WHAT TO DO:
Copy every line of the records below where the word "Require" occurs.

___ EXCERPTED DATA ___

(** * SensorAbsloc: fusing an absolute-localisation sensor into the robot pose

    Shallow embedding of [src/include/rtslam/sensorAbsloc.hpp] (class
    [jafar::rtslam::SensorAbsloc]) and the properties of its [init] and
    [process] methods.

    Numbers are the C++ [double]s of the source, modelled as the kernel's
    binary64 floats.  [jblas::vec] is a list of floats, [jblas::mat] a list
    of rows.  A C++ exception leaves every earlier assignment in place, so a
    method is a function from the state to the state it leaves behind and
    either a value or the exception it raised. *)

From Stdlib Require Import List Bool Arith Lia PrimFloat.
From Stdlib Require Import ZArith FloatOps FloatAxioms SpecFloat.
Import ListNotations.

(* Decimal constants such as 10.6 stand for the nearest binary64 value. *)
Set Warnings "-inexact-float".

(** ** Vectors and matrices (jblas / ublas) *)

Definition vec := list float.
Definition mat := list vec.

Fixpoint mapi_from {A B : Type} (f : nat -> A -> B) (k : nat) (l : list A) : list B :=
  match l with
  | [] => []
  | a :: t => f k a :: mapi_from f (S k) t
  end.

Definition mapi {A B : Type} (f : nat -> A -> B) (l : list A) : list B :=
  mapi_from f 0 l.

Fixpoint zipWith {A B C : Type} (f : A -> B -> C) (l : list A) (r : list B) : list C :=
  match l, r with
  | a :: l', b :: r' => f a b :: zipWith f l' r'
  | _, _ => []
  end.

___

RESULT OF THIS EXERCISE:
From Stdlib Require Import List Bool Arith Lia PrimFloat.
From Stdlib Require Import ZArith FloatOps FloatAxioms SpecFloat.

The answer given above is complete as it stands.